O Santo Padre explicou que o confessor deve discernir conscientemente a natureza dos transtornos espirituais dos fiéis que se confessam: em grande parte, esses transtornos podem ser psicológicos, possibilidade que precisa ser verificada em saudável “parceria” com as ciências humanas. Ao mesmo tempo, conforme os casos, o confessor deve pensar também no recurso àqueles que, na diocese, estão encarregados do delicado e necessário ministério do exorcismo. Francisco indicou, a este propósito, que os exorcistas precisam “ser escolhidos com muito cuidado e atenção”.

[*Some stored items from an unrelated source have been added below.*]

(** * A moving-average crossover trader: [round1/squidward.py]

    A shallow embedding of [Trader.run].  The Python values the function
    touches are modelled as they are at run time: dynamically typed JSON
    values, unbounded integers, IEEE-754 binary64 floats (through the
    Standard Library's [SpecFloat], precision 53, [emax] 1024), insertion
    ordered dictionaries, and exceptions as an error result. *)

From Stdlib Require Import ZArith List String Ascii Bool Lia.
From Stdlib Require Import Floats.SpecFloat.
From Stdlib Require Import DecimalString DecimalZ DecimalPos DecimalFacts.
Import ListNotations.

Open Scope Z_scope.

#[local] Set Warnings "-register-all".

(** ** Exceptions and the result of a computation that may raise *)

Inductive exn : Type :=
| TypeError
| KeyError
| AttributeError
| ValueError
| OverflowError
| ZeroDivisionError.

Inductive res (A : Type) : Type :=
| Ok (a : A)
| Raise (e : exn).

Arguments Ok {A} a.
Arguments Raise {A} e.

Definition bind {A B : Type} (c : res A) (k : A -> res B) : res B :=
  match c with
  | Ok a => k a
  | Raise e => Raise e
  end.

Notation "x <- c ;; k" := (bind c (fun x => k))
  (at level 61, c at next level, right associativity).
Notation "' p <- c ;; k" := (bind c (fun x => match x with p => k end))
  (at level 61, p pattern, c at next level, right associativity).

(** ** binary64 *)

Module F64.

Definition prec : Z := 53.
Definition emax : Z := 1024.

Definition add : spec_float -> spec_float -> spec_float := SFadd prec emax.
Definition div : spec_float -> spec_float -> spec_float := SFdiv prec emax.
Definition leb : spec_float -> spec_float -> bool := SFleb.
Definition ltb : spec_float -> spec_float -> bool := SFltb.

(** Integers of magnitude [2^1024 - 2^970] and above round (to nearest,
    ties to even) to [2^1024], which is not a double. *)
Definition overflow_threshold : Z := 2 ^ 1024 - 2 ^ 970.

(** The double nearest to an integer. *)
Definition of_Z (z : Z) : spec_float := binary_normalize prec emax z 0 false.

(** An integer as an exact, not yet rounded, operand of a division. *)
Definition exact (z : Z) : spec_float :=
  match z with
  | Z0 => S754_zero false
  | Zpos p => S754_finite false p 0
  | Zneg p => S754_finite true p 0
  end.

Definition is_zero (f : spec_float) : bool :=
  match f with
  | S754_zero _ => true
  | _ => false
  end.

(** The literal [2.0]. *)
Definition two : spec_float := S754_finite false 4503599627370496 (-51).

(** [f] is zero or finite, and its value [(-1)^s * m * 2^e] is exactly
    the rational [num / den]. *)
Definition value_is (f : spec_float) (num den : Z) : Prop :=
  match f with
  | S754_zero _ => num = 0
  | S754_finite s m e =>
      let sm := if s then Zneg m else Zpos m in
      if 0 <=? e then sm * 2 ^ e * den = num else sm * den = num * 2 ^ (- e)
  | _ => False
  end.

End F64.

(** ** Python values

    What [json.loads] can return, which is also all that [price_history]
    can hold: the mid-prices the function appends are [int] or [float]. *)

Inductive pyval : Type :=
| PNone
| PBool (b : bool)
| PInt (z : Z)
| PFloat (f : spec_float)
| PStr (s : string)
| PList (l : list pyval)
| PDict (d : list (string * pyval)).

(** ** Dictionaries keyed by strings, in insertion order *)

Section Dict.
Context {V : Type}.

Fixpoint dict_get (k : string) (d : list (string * V)) : option V :=
  match d with
  | [] => None
  | (k', v) :: d' => if String.eqb k k' then Some v else dict_get k d'
  end.

(** [d[k] = v]: an existing key keeps its position, a new one goes last. *)
Fixpoint dict_set (k : string) (v : V) (d : list (string * V))
  : list (string * V) :=
  match d with
  | [] => [(k, v)]
  | (k', v') :: d' =>
      if String.eqb k k' then (k', v) :: d' else (k', v') :: dict_set k v d'
  end.

Definition dict_mem (k : string) (d : list (string * V)) : bool :=
  match dict_get k d with
  | Some _ => true
  | None => false
  end.

Definition dict_keys (d : list (string * V)) : list string := map fst d.

End Dict.

(** ** Numbers: [int] (with [bool] as its subclass) and [float] *)

Inductive num : Type :=
| NInt (z : Z)
| NFloat (f : spec_float).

Não se vira um bom confessor graças a um curso”, prosseguiu o papa, ressaltando que o confessionário é “uma longa escola que dura a vida inteira”.

Mas, afinal, quem é o bom confessor?

1 – Verdadeiro amigo de Jesus Cristo

Francisco disse que o bom confessor é, antes de mais, um verdadeiro amigo de Jesus Cristo, o Bom Pastor. Sem esta amizade, será muito difícil amadurecer a paternidade tão necessária ao ministério da Reconciliação. E o que significa ser amigo de Jesus? “Significa, primeiramente, cultivar a oração. Seja a oração pessoal com o Senhor, pedindo o dom da caridade pastoral, seja uma oração específica para o exercício da tarefa de confessor junto aos fiéis, irmãos e irmãs que vêm até nós em busca da misericórdia de Deus”, respondeu o Santo Padre.

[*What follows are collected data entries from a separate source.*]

Lemma Source_iter_fail (o : sourceOption) (r r' : Reader)
  (log log' : list string) :
  Source_iter TrimSpace dbExec o r log = (log', Next r') -> fail r' = fail r.
Proof.
  unfold Source_iter, ReadString. destruct (pending r) as [|l ls].
  - destruct (is_EOF (fail r)); discriminate.
  - rewrite trim_trimmed.
    destruct ((1 <? mergeInsertSize o)%Z && strings.HasPrefix _ "INSERT INTO").
    + destruct (Source_pull _ _ _ _) as [[sqls r1]|] eqn:Hs; [|discriminate].
      destruct (mergeInsert sqls); [|discriminate].
      unfold dbWrapper_Exec.
      destruct (if dryRun o then None else dbExec log _); [discriminate|].
      intros H. apply pair_equal_spec in H as [_ H]. injection H as <-.
      now apply Source_pull_fail in Hs.
    + unfold dbWrapper_Exec.
      destruct (if dryRun o then None else dbExec log _); [discriminate|].
      intros H. apply pair_equal_spec in H as [_ H]. now injection H as <-.
Qed.

Lemma Source_loop_ends_on_EOF :
  forall (o : sourceOption) (r : Reader) (log : list string),
    snd (Source_loop TrimSpace dbExec o r log) = None -> fail r = EOF.
Proof.
  apply (Source_loop_elim TrimSpace dbExec
           (fun o r log result => snd result = None -> fail r = EOF)).
  - intros o r log log' Hiter _ _.
    unfold Source_iter, ReadString in Hiter. destruct (pending r) as [|l ls].
    + destruct (fail r); [reflexivity | discriminate].
    + rewrite trim_trimmed in Hiter. exfalso.
      destruct ((1 <? mergeInsertSize o)%Z && strings.HasPrefix _ "INSERT INTO").
      * destruct (Source_pull _ _ _ _) as [[sqls r1]|]; [|discriminate].
        destruct (mergeInsert sqls); [|discriminate].
        unfold dbWrapper_Exec in Hiter.
        destruct (if dryRun o then None else dbExec log _); discriminate.
      * unfold dbWrapper_Exec in Hiter.
        destruct (if dryRun o then None else dbExec log _); discriminate.
  - intros o r log log' e _ _ H. discriminate.
  - intros o r log log' r' Hiter IH _ H.
    rewrite <- (Source_iter_fail _ _ _ _ _ Hiter). now apply IH.
Qed.

(** X20. A replay of a stream that ends on a read error other than
    [io.EOF] never returns [nil], with or without merging: it fails, at
    the latest when the reader reports that error instead of a
    statement. *)
Theorem read_error_fails_replay :
  forall (dns : string) (reader : Reader) (opts : list SourceOption),
    fail reader <> EOF ->
    snd (Source TrimSpace GetDBNameFromDNS sqlOpen dbExec dns reader opts) <> None.
Proof.
  intros dns reader opts Hf. unfold Source. cbv zeta.
  generalize (applyOptions opts) as o. intros o.
  destruct (GetDBNameFromDNS dns); [|discriminate].
  destruct (sqlOpen dns); [discriminate|].
  unfold dbWrapper_Exec.
  destruct (if dryRun o then None else dbExec [] _); [discriminate|].
  destruct (if dryRun o then None else dbExec _ "SET autocommit=0;");
    [discriminate|].
  match goal with
  | |- context [Source_loop _ _ _ _ ?l] =>
      pose proof (Source_loop_ends_on_EOF o reader l) as Hloop
  end.
  destruct (Source_loop TrimSpace dbExec o reader _) as [log1 [e|]];
    [discriminate|].
  exfalso. now apply Hf, Hloop.
Qed.

End ReadErrors.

O confessor que reza é um reflexo credível da misericórdia de Deus e evitará as asperezas e incompreensões, que, às vezes, podem surgir também no encontro sacramental, completou Francisco.

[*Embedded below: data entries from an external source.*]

(** * Custom-resource lifecycle handlers of cloudcomponents-cdk-constructs

    A shallow embedding of the three Lambda handlers that hold the
    repository's decision logic:

    - [packages/cdk-stripe-webhook/src/lambdas/stripe-webhook/index.ts]
      (module [StripeWebhook]): create, update and delete of a Stripe
      webhook endpoint;
    - [packages/cdk-stripe-webhook/src/lambdas/stripe-event-bus-producer/index.ts]
      (module [EventBusProducer]): the API Gateway handler that verifies a
      Stripe webhook and forwards it to EventBridge;
    - [packages/cdk-lambda-at-edge-pattern/src/lambdas/with-configuration/index.ts]
      (module [WithConfiguration]): injection of a configuration file into
      a Lambda function, followed by a wait for the function to go active.

    Every handler is an [async] function whose only effects are calls to
    services outside the repository.  A handler is embedded as a program
    tree [Prog] whose nodes are the JavaScript constructs the source uses
    ([await], [throw], [try]/[catch], a promise chain that is not awaited,
    reads and writes of a captured [let] variable); [run] executes such a
    tree against an arbitrary environment [Env] that answers the external
    calls, and records every settled call in a trace. *)

From stdpp Require Import gmap strings list fin_maps.
From Stdlib Require Import ZArith.

#[local] Set Warnings "-register-all".

(** ** JavaScript data *)

(** JSON-shaped values.  [undefined] is the absence of a value: a property
    that is not set is a failed lookup in the object's map. *)
Inductive value : Type :=
| VNull
| VBool (b : bool)
| VNum (n : Z)
| VStr (s : string)
| VArr (l : list value)
| VObj (o : gmap string value).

2 – Homem do Espírito, homem de discernimento

Em segundo lugar, ele destacou que “o bom confessor é um homem do Espírito, um homem de discernimento. Quantos males têm origem na falta de discernimento da Igreja!”, observou, instando à escuta humilde do Espírito Santo e da Vontade de Deus.

E o papa completou: “O confessor não faz a sua própria vontade e não ensina a sua própria doutrina; ele é chamado a fazer sempre e somente a vontade de Deus, em plena comunhão com a Igreja, da qual é ministro e servidor”.